The way I would do it is to keep a global int "should_die" or something, whose range is 0 or 1, and another global int "died," which keeps track of the number of threads terminated. should_die and died are both initially zero. You'll also need two semaphores to provide mutex around the globals.
At a certain point, a thread checks the should_die variable (after acquiring the mutex, of course). If it should die, it acquires the died_mutex, ups the died count, releases the died_mutex, and dies.
The main initial thread periodically wakes up, checks that the number of threads that have died is less than the number of threads, and goes back to sleep. The main thread dies when all the other threads have checked in.

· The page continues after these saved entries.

(** The rest of a string literal after its opening quote. *)
Fixpoint parse_chars (s : string) : option (string * string) :=
  match s with
  | EmptyString => None
  | String c s1 =>
      if code c =? 34 then Some (EmptyString, s1)
      else if code c =? 92 then
        match s1 with
        | String "u" (String h1 (String h2 (String h3 (String h4 s2)))) =>
            match hex4 h1 h2 h3 h4, parse_chars s2 with
            | Some x, Some (t, rest) => Some (String x t, rest)
            | _, _ => None
            end
        | String e s2 =>
            match unescape e, parse_chars s2 with
            | Some x, Some (t, rest) => Some (String x t, rest)
            | _, _ => None
            end
        | EmptyString => None
        end
      else if code c <? 32 then None
      else match parse_chars s1 with
           | Some (t, rest) => Some (String c t, rest)
           | None => None
           end
  end.

(** *** Numbers *)

Definition is_digit (c : ascii) : bool := let n := code c in (48 <=? n) && (n <=? 57).
Definition is_num_char (c : ascii) : bool :=
  let n := code c in
  is_digit c || (n =? 43) || (n =? 45) || (n =? 46) || (n =? 69) || (n =? 101).

Fixpoint span_num (s : string) : string * string :=
  match s with
  | String c s' =>
      if is_num_char c then let '(t, rest) := span_num s' in (String c t, rest)
      else (EmptyString, s)
  | EmptyString => (EmptyString, EmptyString)
  end.

Definition is_float_mark (c : ascii) : bool :=
  let n := code c in (n =? 46) || (n =? 69) || (n =? 101).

If the main thread doesn't spawn all the threads itself, a small modification would be to have "threads_alive" instead of "died". threads_alive is incremented when a thread forks, and decremented when the thread dies.
In general, terminating a multithreaded operation cleanly is a pain in the butt, and besides special cases where you can use things like the semaphore barrier design pattern, this is the best I've heard of. I'd love to hear it if you find a better, cleaner one.
~anjruu
In general, I have threads waiting on a set of events and one of those events is the termination event.
In the main thread, when I have triggered the termination event, I then wait on all the threads having exited.
SIGINT is actually not that difficult to handle and is often used for graceful termination. You need a signal handler and a way to tell all the threads that it's time to stop. One global flag that threads check in their loops and the signal handler sets might do. Same approach works for "on user command" termination, though you need a way to get the input from the terminal - either poll in a dedicated thread, or again, set the terminal to generate a signal for you.
The tricky part is to unblock waiting threads. You have to carefully design the notification protocol of who tells who to stop and what they need to do - put dummy message into a queue, set a flag and signal a cv, etc.